How to Measure Anything in Project Management series with

oxford global projects

A Collaborative Training Experience for More Reliable, Measurable, and Realistic Project Forecasting

This evidence-based training series integrates Oxford Global Projects’ forecasting expertise with Hubbard Decision Research’s quantitative measurement methods to improve the accuracy and decision value of project forecasts under uncertainty.

Participants will learn to apply quantitative measurement and probabilistic forecasting methods that outperform expert judgment, even in complex projects with limited data. Hubbard Decision Research builds foundational measurement capability and probabilistic models using Bayes, regression, and scenario analysis to quantify and update cost and schedule uncertainty. Oxford Global Projects reinforces these methods through Reference Class Forecasting, using large empirical datasets to reveal hidden risks, bias, and the true drivers of project performance. Together, HDR and OGP deliver an evidence-based path from improved measurement to defensible forecasts and stronger project decisions.

This training series includes 7, 2-hour live workshops and 3 asynchronous training courses (21 training hours). Live workshops will be held on Tuesdays at 8:00AM US CDT (13:00 UTC) from April 28 to June 9.

10 Course Bundle

Including 7 Live Workshops Presented by Hubbard Decision Research and Oxford Global Projects

Course 1 (LIVE)

How to Measure Anything in Project Management

April 28, 2026 8:00AM US CDT (2-Hours)

Presented By: Hubbard Decision Research

Learning Objectives

  • Understand the limitations of common project-management measurement methods (e.g., risk matrices)
  • Develop stronger approaches to thinking about project measurements and project risk
  • Apply course concepts to build a probabilistic model for evaluating project benefits, risks, and schedule
  • Identify key updates from Doug Hubbard’s How to Measure Anything in Project Management (co-authored with Oxford Global Projects’ Alexander Budzier and Andreas Bang Leed)

Course 2 (LIVE)

Reference Class Forecasting: Part 1

May 5, 2026 8:00AM US CDT (2-Hours)

Presented By: Oxford Global Projects

Learning Objectives

  • Explain the Reference Class Forecasting (RCF) process, including its empirical basis and the appropriate role of expert judgment

  • Interpret RCF curves and translate results into clear, stakeholder-ready insights

  • Understand how RCF addresses “unknown unknowns” and reduces optimism bias and the planning fallacy

  • Describe why RCF is widely regarded as the most accurate forecasting approach, supported by academic validation and Nobel Prize–winning theory

  • Summarize why governments such as the United Kingdom, Hong Kong, Denmark, and Ireland have adopted RCF as a standard planning method 

    Course 3 (LIVE)

    Reference Class Forecasting: Part 2

    May 12, 2026 8:00AM US CDT (2-Hours)

    Presented By: Oxford Global Projects

    Learning Objectives

    • Apply RCF insights to organizational performance data to improve forecast realism and decision quality
    • Use evidence-based reference classes to reduce bias in portfolio planning and investment decisions
    • Demonstrate how RCF de-risks projects early by informing scope, cost, schedule, and risk allocation
    • Evaluate proven outcomes from RCF adoption, including documented cost savings (e.g., Hong Kong’s reported GBP 1.5bn per year in avoided overruns)
    • Strengthen stakeholder and funder engagement through transparent, credible, and defensible planning discussions supported by RCF outputs
    • Build the case for RCF adoption across sectors, based on validated results in government and industry

      Course 4 (LIVE)

      Intro to Probabilistic Modeling Techniques

      May 19, 2026 8:00AM US CDT (2-Hours)

      Presented By: Hubbard Decision Research

      Learning Objectives

      • Understand the fundamental properties and rules of probabilities
      • Apply Bayes Theorem to update probabilities
      • Recognize use cases for the Beta distribution
      • Apply past data to make forecasts using regression models

      course 5 (LIVE)

      Crafting a Long-Term Project Evaluation and Forecasting Model

      May 26, 2026 8:00AM US CDT (2-Hours)
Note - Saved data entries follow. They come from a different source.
(** C4: [dirlink] adds a name: afterwards [dirlookup] finds the linked inode under
    it, at the first entry that was free or at the end, and under every other
    name (names count up to DIRSIZ bytes) what it found before. *)
Theorem dirlink_then_lookup V hs dp ip name name' inum s :
  ready i pid cap V hs dp ip s → i_type ip = T_DIR → i_size ip mod 16 = 0 →
  i_size ip + 16 ≤ MAXFILE * ZBSIZE → (length hs + 7 ≤ cap)%nat → (2 ≤ length (free_blocks V (k_sb s)))%nat →
  0 < inum < 65536 → Forall is_byte name → Forall (λ b, b ≠ 0) name → Forall (λ b, b ≠ 0) name' →
  find_idx (names name) (dirents (content V ip)) = None →
  ∃ s1 s2, dirlink (BD := memide) dp name inum s = Done 0 s1 ∧
    dirlookup (BD := memide) dp name' s1 =
      if decide (take DIRSIZ name' = take DIRSIZ name)
      then (i ← iget 1 inum; mret (Some (i, 16 * Z.of_nat (free_slot (content V ip))))) s2
      else match find_idx (names name') (dirents (content V ip)) with
           | None => Done None s2
           | Some j => (i ← iget 1 (de_inum (dirent (content V ip) j)); mret (Some (i, 16 * Z.of_nat j))) s2
           end.
Proof.
  intros R Ht Hm Hmax Hroom Hfree Hin Hby Hnz Hnz' Hnone.
  destruct (dirlink_run V hs dp ip name inum s R Ht Hm Hmax Hroom Hfree Hin Hby Hnone) as
    (s1 & V1 & hs1 & ip1 & R1 & Rd1 & Ht1 & Hm1 & Hents).
  set (k := free_slot (content V ip)) in *. set (l := dirents (content V ip)) in *.
  destruct (free_slot_spec (content V ip)) as [Hk Hfr]. fold k l in Hk, Hfr.
  destruct (new_entry_names inum name name' Hin Hnz Hnz') as [Hdi Hdn].
  rewrite <- (dirents_length (content V ip)) in Hents. fold l in Hents.
  assert (Hsame : take DIRSIZ name' = take DIRSIZ name → ∀ e, names name' e = names name e).
  { intros He e. unfold names, namecmp. f_equal. apply bool_decide_ext. by rewrite (cstr_id _ name' Hnz'), (cstr_id _ name Hnz), He. }
  assert (Hfind : find_idx (names name') (dirents (content V1 ip1)) =
    if names name' (new_entry inum name) then Some k else find_idx (names name') l).
  { rewrite Hents. apply find_put; [done | by intros e He; apply Hfr |]. intros Htrue.
    rewrite Hdn, bool_decide_eq_true in Htrue. rewrite find_idx_None in Hnone |- *. intros j y Hy.
    rewrite Hsame by done. by apply (Hnone j). }
  pose proof (dirlookup_run V1 _ dp ip1 name' s1 (ready_dir _ _ _ _ _ Rd1 Ht1 Hm1)) as L.
  rewrite Hfind, Hdn in L.
  assert (Hd1 : ∀ j e, dirents (content V1 ip1) !! j = Some e → dirent (content V1 ip1) j = e).
  { intros j e He. rewrite dirents_lookup in He. case_decide; [by injection He | done]. }
  assert (Hd0 : ∀ j e, l !! j = Some e → dirent (content V ip) j = e).
  { intros j e He. unfold l in He. rewrite dirents_lookup in He. case_decide; [by injection He | done]. }
  assert (Hlook : ∀ j, dirents (content V1 ip1) !! j = if decide (j = k) then Some (new_entry inum name) else l !! j).
  { intros j. rewrite Hents. by apply put_lookup. }
  exists s1. destruct (decide (take DIRSIZ name' = take DIRSIZ name)) as [He | Hne].
  - rewrite bool_decide_eq_true_2 in L by done. destruct L as (s2 & R2 & _). exists s2. split; [done |].
    rewrite R2. rewrite (Hd1 k (new_entry inum name)) by (by rewrite Hlook, decide_True). by rewrite Hdi.
  - rewrite bool_decide_eq_false_2 in L by done.
    destruct (find_idx (names name') l) as [j |] eqn:Hj; destruct L as (s2 & R2 & _); exists s2; (split; [done |]); [| done].
    rewrite R2. apply find_idx_Some in Hj as [(x & Hx & Hnx) _].
    assert (j ≠ k) by (intros ->; by rewrite (Hfr _ _ Hx) in Hnx).
    rewrite (Hd1 j x), (Hd0 j x); [done | done |]. by rewrite Hlook, decide_False.
Qed.
End dirs.

(** ** Witnesses: the empty directory of [small] *)
Lemma dirlookup_finds_witness :
  ∃ s', dirlookup (FU := 1%nat : Fuel) (BD := memide (MD := 1000)) (DS := no_devices) 1 [97] small = Done None s'.
Proof.
  destruct (@dirlookup_finds (1%nat : Fuel) 1000 no_devices 0 1 small_view (list_to_set []) 1 small_dir [97] small)
    as (s' & _ & _ & _ & R).
  - apply (@ready_dir (1%nat : Fuel) 1000 0 1 27 small_view []); [| done | done].
    apply small_ready; [by right | done].
  - exists s'. exact R.
Defined.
      Presented By: Hubbard Decision Research

      Learning Objectives

      • Understand how to incorporate uncertainty into project cost and schedule assessments using probabilistic methods

      • Create realistic risk scenarios and apply them across project phases to quantify potential impacts

      • Update and refine models throughout the project lifecycle as new information and performance data become available

      • Evaluate the effectiveness of risk mitigations and quantify their monetized benefit to support investment decisions

        Course 6 (LIVE)

        Advanced Decision Modeling and Project Optimization

        June 2, 2026 8:00AM US CDT (2-Hours)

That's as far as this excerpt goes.